Comment répondre à l’horreur, à la bêtise, à la misogynie la plus odieuse ? Certains ont choisi des armes destructives, d’autres, très rares, utilisent l’écriture, la poésie. Alberto Masala est l’un d’eux. Poète de l’exhortation, héritier de la tradition orale sarde, anarchiste militant (qui affirme dans la préface vouloir se démettre « de la culture occidentale en déclarant ne pas vouloir en partager la stérile et arrogante auto-célébration »), il a écrit ce recueil en réponse aux trente-deux préceptes décrétés par les talibans à l’adresse des femmes, et ce bien avant les attentats des 11 septembre et 11 mars.
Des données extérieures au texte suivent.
(** The same file without its [topic_result] line. *)
Definition items_no_result : list (string * string) :=
  [("topic_colored_mask", "detect_plane/colored_mask");
   ("topic_image_viz", "detect_plane/image_viz");
   ("topic_pose", "detect_plane/pose")]%string.

Definition os_path_exists (path : string) : bool :=
  String.eqb path "config/plane_detector_config.yaml".

Definition read_yaml_file (content : list (string * string)) (path : string)
  : external (Document string) :=
  if String.eqb path "config/plane_detector_config.yaml" then Gives (Mapping content)
  else Raises "FileNotFoundError".

Definition passes : list (Pass nat) :=
  [DepthNotReady; DepthReady 5 2 7; DepthNotReady; DepthReady 6 0 8].

(** The sample run: the detector finds the plane [z = 2] in every frame. *)
Definition detect : nat -> option nat -> list PlaneParam.t * nat * nat :=
  Samples.detector [Samples.plane_a].

Definition run (content : list (string * string)) (args : Args) : mio nat string unit :=
  @main nat string FloatQuaternion.series_libs detect
        os_path_exists (read_yaml_file content) args passes.

End Demo.

End Startup.

(** * Properties *)

(** ** Lists: slices and indices *)

Lemma slice_concat_uniform (A : Type) (k : nat) (ls : list (list A)) :
  Forall (fun l => List.length l = k) ls ->
  forall (i : nat) (l : list A),
    nth_error ls i = Some l ->
    PyList.slice (k * i) (k * i + k) (concat ls) = l.
Proof.
  unfold PyList.slice.
  induction 1 as [| l0 rest Hl0 Hrest IH]; intros i l Hnth.
  - destruct i; discriminate Hnth.
  - replace (k * i + k - k * i) with k by lia.
    destruct i as [| i]; simpl in Hnth |- *.
    + injection Hnth as <-.
      rewrite Nat.mul_0_r. simpl.
      rewrite firstn_app, <- Hl0, firstn_all, Nat.sub_diag.
      simpl. apply app_nil_r.
    + replace (k * S i) with (List.length l0 + k * i) by lia.
      rewrite skipn_app, skipn_all2 by lia.
      replace (List.length l0 + k * i - List.length l0) with (k * i) by lia.
      simpl.
      specialize (IH i l Hnth).
      replace (k * i + k - k * i) with k in IH by lia.
      exact IH.
Qed.

Lemma length_concat_uniform (A : Type) (k : nat) (ls : list (list A)) :
  Forall (fun l => List.length l = k) ls ->
  List.length (concat ls) = k * List.length ls.
Proof.
  induction 1 as [| l0 rest Hl0 Hrest IH]; simpl.
  - lia.
  - rewrite length_app, IH, Hl0. lia.
Qed.

(** ** PlaneResultsPublisher: the message is the concatenation of the fields *)

Lemma fold_extend (plane_params : list PlaneParam.t) :
  forall res : PlanesResults.t,
    fold_left PlaneResultsPublisher.extend plane_params res =
    PlanesResults.mk
      (PlanesResults.N res)
      (PlanesResults.norms res ++ concat (map PlaneParam.w plane_params))
      (PlanesResults.center_3d res ++ concat (map PlaneParam.pts_3d_center plane_params))
      (PlanesResults.center_2d res ++ concat (map PlaneParam.pts_2d_center plane_params))
      (PlanesResults.mask_color res ++ concat (map PlaneParam.mask_color plane_params)).
Proof.
  induction plane_params as [| pp rest IH]; intros res; simpl.
  - rewrite !app_nil_r. now destruct res.
  - rewrite IH. unfold PlaneResultsPublisher.extend; simpl.
    now rewrite <- !app_assoc.
Qed.

Lemma message_flattens (plane_params : list PlaneParam.t) :
  PlaneResultsPublisher.message plane_params =
  PlanesResults.mk
    (List.length plane_params)
    (concat (map PlaneParam.w plane_params))
    (concat (map PlaneParam.pts_3d_center plane_params))
    (concat (map PlaneParam.pts_2d_center plane_params))
    (concat (map PlaneParam.mask_color plane_params)).
Proof.
  unfold PlaneResultsPublisher.message. now rewrite fold_extend.
Qed.

Lemma dims_map (k : nat) (plane_params : list PlaneParam.t) :
  Forall (dims k) plane_params ->
  Forall (fun l => List.length l = k) (map PlaneParam.w plane_params) /\
  Forall (fun l => List.length l = 3) (map PlaneParam.pts_3d_center plane_params) /\
  Forall (fun l => List.length l = 2) (map PlaneParam.pts_2d_center plane_params) /\
  Forall (fun l => List.length l = 3) (map PlaneParam.mask_color plane_params).
Proof.
  intros H. repeat split; apply Forall_map;
    (eapply Forall_impl; [| exact H]); unfold dims; intros pp Hpp; tauto.
Qed.

(** C1, as the specification states it, fails: one plane whose [w] holds
    the four weights the pose publisher indexes gives [N = 1] and four
    [norms], not three. *)
Lemma norms_length_counterexample :
  let res := PlaneResultsPublisher.message [Samples.plane_a] in
  PlanesResults.N res = 1 /\
  List.length (PlanesResults.norms res) = 4 /\
  List.length (PlanesResults.norms res) <> 3 * PlanesResults.N res.
Proof.
  vm_compute. repeat split. discriminate.
Qed.

(** C1 (amended): for [N] planes whose [w] has [k] components each and
    whose centres and colour have 3, 2 and 3, the message built by
    [PlaneResultsPublisher.publish] has [N] as its count, [k*N] norms,
    [3N] 3-D centre values, [2N] 2-D centre values and [3N] colour
    values. *)
Theorem message_lengths (k : nat) (plane_params : list PlaneParam.t) :
  Forall (dims k) plane_params ->
  let res := PlaneResultsPublisher.message plane_params in
  PlanesResults.N res = List.length plane_params /\
  List.length (PlanesResults.norms res) = k * PlanesResults.N res /\
  List.length (PlanesResults.center_3d res) = 3 * PlanesResults.N res /\
  List.length (PlanesResults.center_2d res) = 2 * PlanesResults.N res /\
  List.length (PlanesResults.mask_color res) = 3 * PlanesResults.N res.
Proof.
  intros H. rewrite message_flattens. simpl.
  destruct (dims_map k plane_params H) as (Hw & H3 & H2 & Hc).
  split; [reflexivity |].
  rewrite (length_concat_uniform _ _ _ Hw), (length_concat_uniform _ _ _ H3),
          (length_concat_uniform _ _ _ H2), (length_concat_uniform _ _ _ Hc).
  now rewrite !length_map.
Qed.

Lemma message_lengths_witness :
  Forall (dims 4) [Samples.plane_a; Samples.plane_b] /\
  let res := PlaneResultsPublisher.message [Samples.plane_a; Samples.plane_b] in
  PlanesResults.N res = 2 /\
  List.length (PlanesResults.norms res) = 4 * PlanesResults.N res /\
  List.length (PlanesResults.center_3d res) = 3 * PlanesResults.N res /\
  List.length (PlanesResults.center_2d res) = 2 * PlanesResults.N res /\
  List.length (PlanesResults.mask_color res) = 3 * PlanesResults.N res.
Proof.
  assert (H : Forall (dims 4) [Samples.plane_a; Samples.plane_b]).
  { repeat constructor. }
  split; [exact H |].
  exact (message_lengths 4 _ H).
Defined.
Si le premier de ces préceptes est relativement connu et déjà détestable, il oblige les femmes à porter le burqa (voile qui couvre de la tête aux pieds), d’autres atteignent des sommets de barbarie, comme exigeant l’amputation des doigts pour les femmes qui ont les ongles vernis, ou encore la lapidation publique pour celles qui ont des rapports sexuels en dehors du mariage. Masala n’a pas choisi d’affûter ces mots à la haine, la colère ou la contre-provocation. C’est une voix grave, douloureuse, désespérée qui conjugue chaque précepte vers un jusqu’au-boutisme soumis, suicidaire, hystérique. « Ma fille sera mère/ et moi je lui enseignerai/ comment tuer ses fils. » Beau et courageux.
Taliban d’Alberto Masala
Traduit de l’Italien par Ambre Murard
Éditions n&b (Les Souilhes 31660 Buzet-sur-Tarn), 59 pages, 11 €
Poésie Femmes invisibles
mai 2004 | Le Matricule des Anges n°53
| par
Dominique Aussenac
Un livre
Femmes invisibles
Par
Dominique Aussenac
Le Matricule des Anges n°53
, mai 2004.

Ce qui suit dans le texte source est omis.